* Action item: Please repeat the data in full, character for character.

* Exercise material:
|---|

(** * MusicPlayer: playlist and playback state of [hello.py]

    A shallow embedding of the [MusicPlayer] class: the playlist, the
    current track index, the metadata cache, the playback session and the
    calls made to the audio mixer.  Methods are computations in a state and
    exception monad over the player object; the file system, the tag
    reader, the random generator and the mixer's acceptance of a file are
    read from a [world] record.

    The widgets the methods read back or compute texts for are part of
    the object: the rows and the selection of the list, the time scrubber
    and the two time labels.  Not modelled: widget construction and
    styling, the album-art bitmap, the visualizer bars, the debug output
    and the track label; the now-playing labels are modelled apart from
    the object.  Calls into Tk are taken not to raise.  Strings are byte
    strings; [str.lower] and the character classes of the regular
    expression are modelled on ASCII.  A Python [int] is an integer and a
    Python [float] an IEEE 754 binary64 number, with the arithmetic of
    CPython; the volume alone is kept as a rational. *)

From Stdlib Require Import String Ascii ZArith QArith.
From Stdlib Require SpecFloat.
From stdpp Require Import base tactics option list sorting strings pretty gmap.

Local Open Scope string_scope.
Local Open Scope list_scope.
Local Open Scope Z_scope.

(** ** Python strings and paths *)

Definition lower_char (c : ascii) : ascii :=
  let n := nat_of_ascii c in
  if ((65 <=? n) && (n <=? 90))%nat then ascii_of_nat (n + 32) else c.

(** [str.lower]. *)
Fixpoint lower (s : string) : string :=
  match s with
  | EmptyString => EmptyString
  | String c s' => String (lower_char c) (lower s')
  end.

(** [str.rfind] for a single character: index of its last occurrence. *)
Fixpoint rfind (c : ascii) (s : string) : option nat :=
  match s with
  | EmptyString => None
  | String a s' =>
      match rfind c s' with
      | Some i => Some (S i)
      | None => if Ascii.eqb a c then Some 0%nat else None
      end
  end.

(** [Path(p).name] for a path that ends in a file name: the text after the
    last separator. *)
Definition path_name (p : string) : string :=
  match rfind "/" p with
  | Some i => substring (S i) (String.length p - S i) p
  | None => p
  end.

(** [Path(p).suffix]: from the last dot of the name, unless that dot is the
    first or the last character. *)
Definition path_suffix (p : string) : string :=
  let name := path_name p in
  match rfind "." name with
  | Some i =>
      if ((0 <? i) && (i <? String.length name - 1))%nat
      then substring i (String.length name - i) name
      else EmptyString
  | None => EmptyString
  end.

(** [Path(p).stem]: the name without its suffix. *)
Definition path_stem (p : string) : string :=
  let name := path_name p in
  match rfind "." name with
  | Some i =>
      if ((0 <? i) && (i <? String.length name - 1))%nat
      then substring 0 i name
      else name
  | None => name
  end.

Fixpoint ends_with (c : ascii) (s : string) : bool :=
  match s with
  | EmptyString => false
  | String a EmptyString => Ascii.eqb a c
  | String _ s' => ends_with c s'
  end.

Definition starts_with (c : ascii) (s : string) : bool :=
  match s with
  | String a _ => Ascii.eqb a c
  | EmptyString => false
  end.

(** [os.path.join(a, b)] (POSIX). *)
Definition os_path_join (a b : string) : string :=
  if starts_with "/" b then b
  else if String.eqb a EmptyString || ends_with "/" a then a +:+ b
  else a +:+ "/" +:+ b.

Definition audio_extensions : list string :=
  [".mp3"; ".wav"; ".ogg"; ".flac"; ".m4a"; ".aac"; ".wma"].

(** Python's [<] on a pair of strings: the first components decide unless
    they are equal. *)
Definition pair_ltb (a b : string * string) : bool :=
  if String.eqb a.1 b.1 then String.ltb a.2 b.2 else String.ltb a.1 b.1.

(** [l[i]] with Python's negative indices; [None] stands for IndexError. *)
Definition py_index {A} (l : list A) (i : Z) : option A :=
  if 0 <=? i then l !! Z.to_nat i
  else if - Z.of_nat (length l) <=? i then l !! Z.to_nat (Z.of_nat (length l) + i)
  else None.

(** [list.index(x)]: position of the first element equal to [x]. *)
Fixpoint list_index (x : string) (l : list string) : option nat :=
  match l with
  | [] => None
  | y :: l' => if String.eqb y x then Some 0%nat else S <$> list_index x l'
  end.

(** [list.sort(key=...)] is a stable sort that compares keys with [<] only.
    The keys are computed first, one per element; the decorated list is
    then sorted by stable insertion. *)
Fixpoint sort_insert {K A} (ltb : K → K → bool) (x : K * A) (l : list (K * A))
    : list (K * A) :=
  match l with
  | [] => [x]
  | y :: l' => if ltb y.1 x.1 then y :: sort_insert ltb x l' else x :: y :: l'
  end.

Fixpoint stable_sort {K A} (ltb : K → K → bool) (l : list (K * A)) : list (K * A) :=
  match l with
  | [] => []
  | x :: l' => sort_insert ltb x (stable_sort ltb l')
  end.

|---|

* Response area:
(** * MusicPlayer: playlist and playback state of [hello.py]

    A shallow embedding of the [MusicPlayer] class: the playlist, the
    current track index, the metadata cache, the playback session and the
    calls made to the audio mixer.  Methods are computations in a state and
    exception monad over the player object; the file system, the tag
    reader, the random generator and the mixer's acceptance of a file are
    read from a [world] record.

    The widgets the methods read back or compute texts for are part of
    the object: the rows and the selection of the list, the time scrubber
    and the two time labels.  Not modelled: widget construction and
    styling, the album-art bitmap, the visualizer bars, the debug output
    and the track label; the now-playing labels are modelled apart from
    the object.  Calls into Tk are taken not to raise.  Strings are byte
    strings; [str.lower] and the character classes of the regular
    expression are modelled on ASCII.  A Python [int] is an integer and a
    Python [float] an IEEE 754 binary64 number, with the arithmetic of
    CPython; the volume alone is kept as a rational. *)

From Stdlib Require Import String Ascii ZArith QArith.
From Stdlib Require SpecFloat.
From stdpp Require Import base tactics option list sorting strings pretty gmap.

Local Open Scope string_scope.
Local Open Scope list_scope.
Local Open Scope Z_scope.

(** ** Python strings and paths *)

Definition lower_char (c : ascii) : ascii :=
  let n := nat_of_ascii c in
  if ((65 <=? n) && (n <=? 90))%nat then ascii_of_nat (n + 32) else c.

(** [str.lower]. *)
Fixpoint lower (s : string) : string :=
  match s with
  | EmptyString => EmptyString
  | String c s' => String (lower_char c) (lower s')
  end.

(** [str.rfind] for a single character: index of its last occurrence. *)
Fixpoint rfind (c : ascii) (s : string) : option nat :=
  match s with
  | EmptyString => None
  | String a s' =>
      match rfind c s' with
      | Some i => Some (S i)
      | None => if Ascii.eqb a c then Some 0%nat else None
      end
  end.

(** [Path(p).name] for a path that ends in a file name: the text after the
    last separator. *)
Definition path_name (p : string) : string :=
  match rfind "/" p with
  | Some i => substring (S i) (String.length p - S i) p
  | None => p
  end.

(** [Path(p).suffix]: from the last dot of the name, unless that dot is the
    first or the last character. *)
Definition path_suffix (p : string) : string :=
  let name := path_name p in
  match rfind "." name with
  | Some i =>
      if ((0 <? i) && (i <? String.length name - 1))%nat
      then substring i (String.length name - i) name
      else EmptyString
  | None => EmptyString
  end.

(** [Path(p).stem]: the name without its suffix. *)
Definition path_stem (p : string) : string :=
  let name := path_name p in
  match rfind "." name with
  | Some i =>
      if ((0 <? i) && (i <? String.length name - 1))%nat
      then substring 0 i name
      else name
  | None => name
  end.

Fixpoint ends_with (c : ascii) (s : string) : bool :=
  match s with
  | EmptyString => false
  | String a EmptyString => Ascii.eqb a c
  | String _ s' => ends_with c s'
  end.

Definition starts_with (c : ascii) (s : string) : bool :=
  match s with
  | String a _ => Ascii.eqb a c
  | EmptyString => false
  end.

(** [os.path.join(a, b)] (POSIX). *)
Definition os_path_join (a b : string) : string :=
  if starts_with "/" b then b
  else if String.eqb a EmptyString || ends_with "/" a then a +:+ b
  else a +:+ "/" +:+ b.

Definition audio_extensions : list string :=
  [".mp3"; ".wav"; ".ogg"; ".flac"; ".m4a"; ".aac"; ".wma"].

(** Python's [<] on a pair of strings: the first components decide unless
    they are equal. *)
Definition pair_ltb (a b : string * string) : bool :=
  if String.eqb a.1 b.1 then String.ltb a.2 b.2 else String.ltb a.1 b.1.

(** [l[i]] with Python's negative indices; [None] stands for IndexError. *)
Definition py_index {A} (l : list A) (i : Z) : option A :=
  if 0 <=? i then l !! Z.to_nat i
  else if - Z.of_nat (length l) <=? i then l !! Z.to_nat (Z.of_nat (length l) + i)
  else None.

(** [list.index(x)]: position of the first element equal to [x]. *)
Fixpoint list_index (x : string) (l : list string) : option nat :=
  match l with
  | [] => None
  | y :: l' => if String.eqb y x then Some 0%nat else S <$> list_index x l'
  end.

(** [list.sort(key=...)] is a stable sort that compares keys with [<] only.
    The keys are computed first, one per element; the decorated list is
    then sorted by stable insertion. *)
Fixpoint sort_insert {K A} (ltb : K → K → bool) (x : K * A) (l : list (K * A))
    : list (K * A) :=
  match l with
  | [] => [x]
  | y :: l' => if ltb y.1 x.1 then y :: sort_insert ltb x l' else x :: y :: l'
  end.

Fixpoint stable_sort {K A} (ltb : K → K → bool) (l : list (K * A)) : list (K * A) :=
  match l with
  | [] => []
  | x :: l' => sort_insert ltb x (stable_sort ltb l')
  end.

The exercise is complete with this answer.